I hope this will help someone as I spent about 5 hours messing with this, but it is a good lesson learned. I wasn't aware that zombie processes could prevent changes, although it makes sense. I'll have to use the Job Inspector weapon in more often to rid my installation of zombies.
No @jrodman, my answer is not just informational, it is an operational way to correct an issue with zombied search jobs in 6.2.x, and it would be nice if zombie searches were part of the documentation (maybe in the troubleshooting section). I'm not sure why you would put that comment under my answer.
Interesting thing that I ran across a few days after my answer above is a search on how to find Zombie jobs in Splunk, in a field called isZombie! I created this search and I alert if I get any results.

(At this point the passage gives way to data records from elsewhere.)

(** * Shannon-Fano coding (package [shannon], file [shannon.go])

    A shallow embedding of the Go package and the verification of its
    table builder, encoder and decoder.

    Modelling conventions.
    - a byte is a [Z] between 0 and 255 and a Go [string] is the list of
      its bytes, so [len(s)] is the length of the list; [rune] (an [int32])
      is a [Z].  [for _, r := range s] visits the runes [range_runes s], decoded
      as package [utf8] decodes them (an invalid byte gives U+FFFD), and
      [b.WriteRune(r)] appends the bytes [encode_rune r] (U+FFFD for an [r]
      that is no code point).  [Encode] is the function of the sequence of
      runes that the [range] clause yields: the call [t.Encode(s)] of the
      program is [Encode t (range_runes s)].  [Decode] returns the bytes of the
      buffer.
    - [float64] is the kernel's binary64 [float]; [math.Abs] is [abs], the
      comparisons [<] and [>] are [ltb].
    - [uint32] is a [Z] with the wrap-around written out ([wrap32], [shl32],
      [shr32]); the conversion [uint(x)] of a (possibly negative) [int] is
      [to_uint].
    - [int] values (bit counts, indices) are [Z] or [nat]: every [int] of the
      program is bounded by the number of table entries or by the number of
      bits written, so the 64-bit wrap-around is never reached.
    - [map[rune]T] is [gmap Z T].  Go iterates a map in an unspecified order
      and [sort.Slice] is not stable; the model iterates in the order of
      [map_to_list] and sorts stably.  The results on built tables are
      proved for every list of fresh codes first (Section [AnyOrder]), and
      the scan of the decoder is shown not to depend on the order for the
      tables it is used on ([scan_any_order]).
    - an index out of range (a Go run-time panic) is [ExitPanic] for the
      loop of the decoder and [None] for [Decode]. *)

From Stdlib Require Import ZArith Lia List Bool.
From Stdlib Require Import Floats.PrimFloat Numbers.Cyclic.Int63.Uint63.
From stdpp Require Import gmap list.
(** * MediaWiki item discovery: a shallow embedding of
      [mediawiki-item-discovery.py] and the properties of its
      endpoint resolver, paginated walkers, item normalizer and
      orchestrator.

    Conventions of the embedding.
    - A Python [str] is a [string] holding its UTF-8 bytes; the only
      operations of the script that look at single characters go through
      [py_chars].
    - The value produced by [response.json()] is a [json]; numeric
      literals are integers.
    - A Python [dict] keeps insertion order: it is an association list.
    - Every function of the script that talks to the network or to the
      file system is a computation in the monad [M]: it threads the state
      of the outside world, records the effects it performs as a list of
      [event]s, and ends with a value, an uncaught exception, or runs out
      of fuel (the two [while True] loops).
    - [print] calls have no influence on control flow and are left out,
      except for the evaluation of their arguments when that can raise. *)

From stdpp Require Import base strings list gmap pretty.
From Stdlib Require Import ZArith Ascii String.

Local Open Scope string_scope.
Local Open Scope list_scope.
Local Open Scope Z_scope.

Set Warnings "-register-all".

(** ** Python values *)

Inductive exn : Type :=
| KeyError (key : string)
| TypeError
| ValueError
| AttributeError
| RequestException
| JSONDecodeError.

Inductive pyres (A : Type) : Type :=
| Ret (a : A)
| Raise (e : exn).

Arguments Ret {A} a.
Arguments Raise {A} e.

Definition pyres_bind {A B : Type} (r : pyres A) (f : A -> pyres B) : pyres B :=
  match r with
  | Ret a => f a
  | Raise e => Raise e
  end.

Inductive json : Type :=
| JNull
| JBool (b : bool)
| JNum (z : Z)
| JStr (s : string)
| JArr (l : list json)
| JObj (kvs : list (string * json)).

(** Hashable values: what can be a dictionary key or a set element. *)
Inductive pykey : Type :=
| KNone
| KBool (b : bool)
| KInt (z : Z)
| KStr (s : string).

In essence, it shows if a search job died for some reason, but the search continues. A real-time search or long running, intensive search that continues while another kicks off (maybe repeatedly) will certainly cause issues (as I've experienced).

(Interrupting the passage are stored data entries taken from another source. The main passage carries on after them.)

(** * c-ray-mt: a shallow embedding of [c-ray.c] and its specification claims

    The renderer computes in C [double]s.  They are modelled by Rocq's
    primitive binary64 floats, so every definition below can be run on
    concrete scenes, and every comparison has its IEEE meaning (a NaN
    compares false with everything).  C [int]s are modelled by [Z]; the
    development assumes the integer arithmetic of the program stays in range
    and writes no wrap-around.  Conversions from [double] to an integer type
    are partial, as in C: a value whose truncation does not fit has no
    defined result. *)

From Stdlib Require Import ZArith Lia List Bool Ascii Floats Uint63 Permutation.
From stdpp Require Import base option list.

Local Open Scope Z_scope.

(* Decimal literals such as [1e-6] denote the nearest binary64 value, as
   they do in C. *)
Set Warnings "-inexact-float".

(** ** Doubles *)

Abbreviation double := float (only parsing).

Module Double.

  (** [(double)i] for an [int] [i]. *)
Definition of_int (i : Z) : double :=
    if i <? 0 then PrimFloat.opp (PrimFloat.of_uint63 (Uint63.of_Z (- i)))
    else PrimFloat.of_uint63 (Uint63.of_Z i).

  (** The integer part of a finite double (rounding toward zero). *)
Definition truncate (d : double) : option Z :=
    match Prim2SF d with
    | S754_zero _ => Some 0
    | S754_finite s m e =>
        let a := match e with
                 | Z0 => Zpos m
                 | Zpos _ => Z.shiftl (Zpos m) e
                 | Zneg p => Z.shiftr (Zpos m) (Zpos p)
                 end in
        Some (if s then - a else a)
    | S754_infinity _ | S754_nan => None
    end.

  (** [(int)d]: defined when the truncated value is an [int]. *)
Definition to_int (d : double) : option Z :=
    match truncate d with
    | Some v => if (- 2147483648 <=? v) && (v <=? 2147483647) then Some v else None
    | None => None
    end.

  (** [(uint32_t)d]: defined when the truncated value is a [uint32_t]. *)
Definition to_uint32 (d : double) : option Z :=
    match truncate d with
    | Some v => if (0 <=? v) && (v <=? 4294967295) then Some v else None
    | None => None
    end.

  (** A [double] stored into a [float] variable and read back: rounding to
      binary32 (24-bit mantissa, [emax] 128), to nearest even. *)
Definition to_single (d : double) : double :=
    match Prim2SF d with
    | S754_finite s m e => SF2Prim (binary_round 24 128 s m e)
    | _ => d
    end.

  (** The macros [MAX] and [MIN]. *)
Definition MAX (a b : double) : double := if (b <? a)%float then a else b.
Definition MIN (a b : double) : double := if (a <? b)%float then a else b.

  (** The macro [SQ]. *)
Definition SQ (a : double) : double := (a * a)%float.

  (** "Not negative": [d < 0.0] is false.  Zeros of both signs, positive
      numbers, [+infinity] and NaN are not negative. *)
Definition nonneg (d : double) : Prop := (d <? 0)%float = false.

(** A double that is not a NaN: it equals itself. *)
Definition not_nan (a : double) : bool := (a =? a)%float.

(** "Zero or NaN": neither [d < 0.0] nor [0.0 < d]. *)
Definition zero_or_nan (d : double) : bool :=
    negb (d <? 0)%float && negb (0 <? d)%float.

End Double.

(** ** Data model: the structs of [c-ray.c] *)

Module vec3.
Record t := mk { x : double; y : double; z : double }.
End vec3.

Module ray.
Record t := mk { orig : vec3.t; dir : vec3.t }.
End ray.

Module material.
Record t := mk {
    col : vec3.t;     (* color *)
    spow : double;    (* specular power *)
    refl : double     (* reflection intensity *)
  }.
End material.

(** A [struct sphere] without its [next] link: the linked list hanging off
    [obj_list->next] is a Rocq list. *)
Module sphere.
Record t := mk { pos : vec3.t; rad : double; mat : material.t }.
End sphere.

Module spoint.
Record t := mk {
    pos : vec3.t; normal : vec3.t; vref : vec3.t;
    dist : double     (* parametric distance of intersection along the ray *)
  }.
End spoint.

Module camera.
Record t := mk { pos : vec3.t; targ : vec3.t; fov : double }.
End camera.

Module thread_data.
Record t := mk { sl_start : Z; sl_count : Z }.
End thread_data.

(** ** Constants *)

Definition RAY_MAG : double := 1000.0%float.
Definition MAX_RAY_DEPTH : Z := 5.
Definition FOV : double := 0.78539816%float.
Definition HALF_FOV : double := (FOV * 0.5)%float.
Definition ERR_MARGIN : double := 1e-6%float.
Definition NRAN : Z := 1024.
Definition MASK : Z := NRAN - 1.
Definition GSHIFT : Z := 8.
Definition aspect : double := 1.333333%float.

(** ** Vector macros and helpers *)

Definition black : vec3.t := vec3.mk 0 0 0.

Definition DOT (a b : vec3.t) : double :=
  (a.(vec3.x) * b.(vec3.x) + a.(vec3.y) * b.(vec3.y) + a.(vec3.z) * b.(vec3.z))%float.

Definition NORMALIZE (a : vec3.t) : vec3.t :=
  let len := PrimFloat.sqrt (DOT a a) in
  vec3.mk (a.(vec3.x) / len)%float (a.(vec3.y) / len)%float (a.(vec3.z) / len)%float.

(** Component-wise sum of two colours. *)
Definition vadd (a b : vec3.t) : vec3.t :=
  vec3.mk (a.(vec3.x) + b.(vec3.x))%float (a.(vec3.y) + b.(vec3.y))%float
          (a.(vec3.z) + b.(vec3.z))%float.

(** A sum of colours: the terms are added to black one after the other. *)
Definition vsum (l : list vec3.t) : vec3.t := fold_left vadd l (vec3.mk 0 0 0).

(* calculate reflection vector *)
Definition reflect (v n : vec3.t) : vec3.t :=
  let dot := (v.(vec3.x) * n.(vec3.x) + v.(vec3.y) * n.(vec3.y) + v.(vec3.z) * n.(vec3.z))%float in
  vec3.mk (- (2.0 * dot * n.(vec3.x) - v.(vec3.x)))%float
          (- (2.0 * dot * n.(vec3.y) - v.(vec3.y)))%float
          (- (2.0 * dot * n.(vec3.z) - v.(vec3.z)))%float.

Definition cross_product (v1 v2 : vec3.t) : vec3.t :=
  vec3.mk (v1.(vec3.y) * v2.(vec3.z) - v1.(vec3.z) * v2.(vec3.y))%float
          (v1.(vec3.z) * v2.(vec3.x) - v1.(vec3.x) * v2.(vec3.z))%float
          (v1.(vec3.x) * v2.(vec3.y) - v1.(vec3.y) * v2.(vec3.x))%float.

(** ** Ray-sphere intersection *)

(** The two roots [t1] (from [+sqrt_d]) and [t2] (from [-sqrt_d]) of the
    intersection quadratic, or [None] when the discriminant is negative. *)
Definition sphere_roots (sph : sphere.t) (r : ray.t) : option (double * double) :=
  let d_ := r.(ray.dir) in
  let o := r.(ray.orig) in
  let p := sph.(sphere.pos) in
  let a := (Double.SQ d_.(vec3.x) + Double.SQ d_.(vec3.y) + Double.SQ d_.(vec3.z))%float in
  let b := (2.0 * d_.(vec3.x) * (o.(vec3.x) - p.(vec3.x)) +
            2.0 * d_.(vec3.y) * (o.(vec3.y) - p.(vec3.y)) +
            2.0 * d_.(vec3.z) * (o.(vec3.z) - p.(vec3.z)))%float in
  let c := (Double.SQ p.(vec3.x) + Double.SQ p.(vec3.y) + Double.SQ p.(vec3.z) +
            Double.SQ o.(vec3.x) + Double.SQ o.(vec3.y) + Double.SQ o.(vec3.z) +
            2.0 * (- p.(vec3.x) * o.(vec3.x) - p.(vec3.y) * o.(vec3.y) - p.(vec3.z) * o.(vec3.z)) -
            Double.SQ sph.(sphere.rad))%float in
  let d := (Double.SQ b - 4.0 * a * c)%float in
  if (d <? 0.0)%float then None
  else
    let sqrt_d := PrimFloat.sqrt d in
    Some ((- b + sqrt_d) / (2.0 * a), (- b - sqrt_d) / (2.0 * a))%float.

(** The test that rejects a pair of roots. *)
Definition roots_rejected (t1 t2 : double) : bool :=
  ((t1 <? ERR_MARGIN)%float && (t2 <? ERR_MARGIN)%float) ||
  ((1.0 <? t1)%float && (1.0 <? t2)%float).

(** The distance stored in [sp->dist]. *)
Definition hit_distance (t1 t2 : double) : double :=
  let t1' := if (t1 <? ERR_MARGIN)%float then t2 else t1 in
  let t2' := if (t2 <? ERR_MARGIN)%float then t1' else t2 in
  if (t1' <? t2')%float then t1' else t2'.

(** The surface point written through [sp] when it is not NULL. *)
Definition surface_point (sph : sphere.t) (r : ray.t) (t1 t2 : double) : spoint.t :=
  let dist := hit_distance t1 t2 in
  let o := r.(ray.orig) in
  let d_ := r.(ray.dir) in
  let pos := vec3.mk (o.(vec3.x) + d_.(vec3.x) * dist)%float
                     (o.(vec3.y) + d_.(vec3.y) * dist)%float
                     (o.(vec3.z) + d_.(vec3.z) * dist)%float in
  let c := sph.(sphere.pos) in
  let normal := vec3.mk ((pos.(vec3.x) - c.(vec3.x)) / sph.(sphere.rad))%float
                        ((pos.(vec3.y) - c.(vec3.y)) / sph.(sphere.rad))%float
                        ((pos.(vec3.z) - c.(vec3.z)) / sph.(sphere.rad))%float in
  spoint.mk pos normal (NORMALIZE (reflect d_ normal)) dist.

(** [ray_sphere sph ray sp] with [sp != NULL]: [Some] surface point for the
    return value 1, [None] for 0. *)
Definition ray_sphere (sph : sphere.t) (r : ray.t) : option spoint.t :=
  match sphere_roots sph r with
  | None => None
  | Some (t1, t2) =>
      if roots_rejected t1 t2 then None else Some (surface_point sph r t1 t2)
  end.

(** [ray_sphere sph ray 0]: the return value alone. *)
Definition ray_sphere_hit (sph : sphere.t) (r : ray.t) : bool :=
  match sphere_roots sph r with
  | None => false
  | Some (t1, t2) => negb (roots_rejected t1 t2)
  end.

| rest /services/search/jobs | search isZombie>0| table author id isDone isFailed isFinalized isPaused isRealTimeSearch isSaved isZombie normalizedSearch request.search request.earliesttime request.latesttime sid title updated
Found these Splunk doc links concerning zombied searches:
From doc, classic definition of zombie: Gets a value that indicates if the process running the current search job is dead, but with the search not finished.
This doc indicates much of the same: http://dev.splunk.com/view/python-sdk/SP-CAAAEE5
From doc: isZombie A Boolean that indicates whether the process running the search is dead, but with the search not finished
Lastly, search for isZombie in the JavaSDK doc about Job: http://docs.splunk.com/DocumentationStatic/JavaSDK/1.0/com/splunk/Job.html
In my case the issue was prolonged high RAM usage due to a complex report.
Due note that splunk recommends 12GB of RAM.
Iam running a test server in a Ligthsail aws, its a bitnami distro with only 512 MB Ram. splunkd RAM usage is more than 90% in large searches,
expanded the swap to 12GB solve the problem.
Just follow these steps:
Make all swap off sudo swapoff -a Resize the swapfile sudo dd if=/dev/zero of=/swapfile bs=1M count=1024 Make swapfile usable sudo mkswap /swapfile Make swapon again sudo swapon /swapfile
Recommended hardware capacity
The following requirements are accurate for a single instance installation with light to moderate use. For significant enterprise and distributed deployments, see Capacity Planning.
Platform Recommended hardware capacity/configuration
Non-Windows platforms 2x six-core, 2+ GHz CPU, 12GB RAM, Redundant Array of Independent Disks (RAID) 0 or 1+0, with a 64 bit OS installed.
Windows platforms 2x six-core, 2+ GHz CPU, 12GB RAM, RAID 0 or 1+0, with a 64-bit OS installed.